We lower our earnings estimates for FY11/12/13 by 3%, 8% & 8% respectively to factor in the
potential impact of the Import Alert placed on Unit-VI.
 We lower revenues by 3%, 5% & 4% respectively, as we take out all sales to
the US from Unit VI. We believe it is prudent to assume that the import alert
will continue to be on the entire unit (and not just steriles) at this stage. Also,
while ARBN may resolve the issues at the plant, regaining market share in
these products is likely to take time.
 Our EBIDTA estimates are lower by 3%, 7% & 7% respectively. We assume
gross margins of c50% on the affected sales - this flows down to PBT. We
also build in additional cost for the remedial action that the company will
have to take.
 This translates into our FY11/FY12/FY13 FDEPS estimates being lower by
3%, 8%, 8% respectively.
We maintain our positive stance on the stock and strongly believe in the
operating leverage story. We maintain Buy, Medium Risk (1M) rating, but cut
our TP to Rs285/share (Rs326/share earlier).


Aurobindo Pharma
Valuation
We value Aurobindo using a sum of the parts approach.
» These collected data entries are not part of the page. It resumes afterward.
(* ===== verification/AbiCodec.v ===== *)
(** * The ABI codec: [internal/abi/abi.go]

    [ParseJSON] and [ParseSig], call data and event topics, and the text a decoded
    value is shown as.  go-ethereum's encoder and decoder are the class [AbiLib];
    what a theorem needs of them is stated where it is used. *)

From S2P Require Import Prelude GoStrings Decimal HexBytes Ethunit Encodings Json PolicyTypes Domain Refs Coerce CoerceProps AbiSig.

Local Open Scope string_scope.
Local Open Scope Z_scope.
Local Open Scope list_scope.
Local Open Scope go_scope.

(** ** encoding/json's writer *)

Definition u_escape (b : Z) (rest : string) : string :=
  "\u00" +:+ String (digit_char (b / 16)) (String (digit_char (b mod 16)) rest).

(** an ASCII byte of a string, with the HTML escapes *)
Definition std_byte (c : Ascii.ascii) (rest : string) : string :=
  let b := byteZ c in
  if (b =? 34) || (b =? 92) then esc b rest
  else if b =? 8 then esc 98 rest
  else if b =? 12 then esc 102 rest
  else if b =? 10 then esc 110 rest
  else if b =? 13 then esc 114 rest
  else if b =? 9 then esc 116 rest
  else if (b <? 32) || (b =? 60) || (b =? 62) || (b =? 38) then u_escape b rest
  else String c rest.
(** C34: The span limit wraps around: the whole range from block 0 to block
    2^64 - 1 passes it, and against a node that answers every query the chunk
    loop is still running after any number of rounds that fit the range. *)
Theorem full_range_passes_limit abi event dest topics w n :
  (∀ q m, ∃ m', cc_FilterLogs q m = (Ok [], m')) →
  Z.of_nat n * maxLogRange receiveMaxLogRange < 2 ^ 64 →
  ∃ w', query_logs (N := N) receiveMaxLogRange (λ _ _ _, n) abi event dest topics 0 (2 ^ 64 - 1) w = (Ok None, w').
Proof.
  intros Hn Hlt. unfold query_logs. cbv zeta. change (maxLogSpan <? u64 (2 ^ 64 - 1 - 0 + 1)) with false. cbv iota.
  set (span := maxLogRange receiveMaxLogRange) in *.
  assert (Hs : 0 < span) by (unfold span, maxLogRange; destruct (Z.ltb_spec 0 receiveMaxLogRange); lia).
  assert (H : ∀ k start w, 0 ≤ start → start + Z.of_nat k * span < 2 ^ 64 →
    ∃ w', log_loop k (log_chunk abi event dest topics) span start (2 ^ 64 - 1) w = (Ok None, w')).
  { induction k as [|k IH]; intros start w0 H0 Hk; cbn [log_loop]; replace (2 ^ 64 - 1 <? start) with false by nia; [by eexists|].
    cbv zeta. unfold kbind. set (stop := if _ <? u64 _ then _ else _).
    assert (∃ w1, log_chunk abi event dest topics start stop w0 = (Ok [], w1)) as [w1 ->].
    { unfold log_chunk, kbind, call_net, on_net. destruct (Hn (mkFilterQuery dest topics start stop) (cx_net w0)) as [m' ->].
      by eexists. }
    unfold u64. rewrite Z.mod_small by nia. destruct (IH (start + span) w1) as [w2 ->]; [lia|nia|]. by eexists. }
  apply H; [lia|]. lia.
Qed.
(* ===== verification/KeyText.v ===== *)
(** * The texts of the keystore: [internal/keys/codec.go], [meta.go], [derive.go]

    The string-free codec of the secret document of a wallet, the grammar of
    names, aliases and indices, and the text of a raw private key.  A byte slice
    is the string of its bytes; the cursor of the scanner is the text behind it. *)

From S2P Require Import Prelude GoStrings Decimal HexBytes Domain Refs.

Local Open Scope string_scope.
Local Open Scope Z_scope.
Local Open Scope go_scope.

(** ** The wallet plaintext (codec.go) *)

(** a two-byte escape, and one byte as a text *)
Definition byte1 (z : Z) : string := String (Zbyte z) "".
Definition esc1 (z : Z) : string := String (Zbyte 92) (byte1 z).

(** appendJSONString, byte by byte *)
Definition escape_byte (c : Ascii.ascii) : string :=
  let b := byteZ c in
  if b =? 34 then esc1 34
  else if b =? 92 then esc1 92
  else if b =? 10 then esc1 110
  else if b =? 13 then esc1 114
  else if b =? 9 then esc1 116
  else if b <? 32
  then esc1 117 +:+ "00" +:+ String (digit_char (Z.shiftr b 4)) (String (digit_char (Z.land b 15)) "")
  else String c "".

Fixpoint escape_bytes (s : string) : string :=
  match s with
  | "" => ""
  | String c s => escape_byte c +:+ escape_bytes s
  end.

Definition appendJSONString (dst b : string) : string := dst +:+ byte1 34 +:+ escape_bytes b +:+ byte1 34.

Definition jkey (k : string) : string := byte1 34 +:+ k +:+ byte1 34 +:+ ":".

Definition walletPlaintextVersion : Z := 1.

Definition encodePlaintext (mnemonic bip39pass : string) : string :=
  let out := "{" +:+ jkey "v" +:+ byte1 (48 + walletPlaintextVersion) in
  let out := appendJSONString (out +:+ "," +:+ jkey "mnemonic") mnemonic in
  let out := appendJSONString (out +:+ "," +:+ jkey "bip39_passphrase") bip39pass in
  out +:+ "}".

(** *** The scanner *)

Definition json_ws (c : Ascii.ascii) : bool :=
  (byteZ c =? 32) || (byteZ c =? 9) || (byteZ c =? 10) || (byteZ c =? 13).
Given that pharma is a
growth sector, we use P/E as our primary method to value the base business of
pharma companies. We value Aurobindo’s core earnings on 14x 12m forward
FDEPS - a 30% discount to the target multiple of 20x that we use for sector
leaders such as Cipla and DRL. We believe that the discount is justified at this
point, given the possibility of equity dilution (to redeem FCCBs in case they do
not get converted), risk of an appreciating rupee (c20-25% net exposure) and
higher customer concentration (the Pfizer deal). At 14x Mar ‘12E EPS we value
Aurobindo’s core business at Rs265/sh. We also value Aurobindo’s dossier
licensing income at 5x. We believe the lower multiple captures the fact that this
income stream may not be recurring, at current levels, over the longer term. At
5x Mar'12 estimates, we value Aurobindo’s dossier licensing income at
Rs20/sh. Cumulatively, we arrive at our target price of Rs285/sh.
Risks
We rate Aurobindo Medium Risk as opposed to the Low Risk assigned by our
quantitative risk-rating system, which tracks 260-day historical share price
volatility. We maintain Medium Risk as the recent run-up in the stock and
convertible bonds maturing in May 2011 could prove to be a technical overhang
if the stock continues to rise. Key downside risks that could impede the stock
from reaching our target price include (1) Fresh equity dilution if FCCBs do not
get converted; (2) Execution hiccups in the supply deal with Pfizer; (3) Currency
Risk - an appreciating INR would be structurally negative.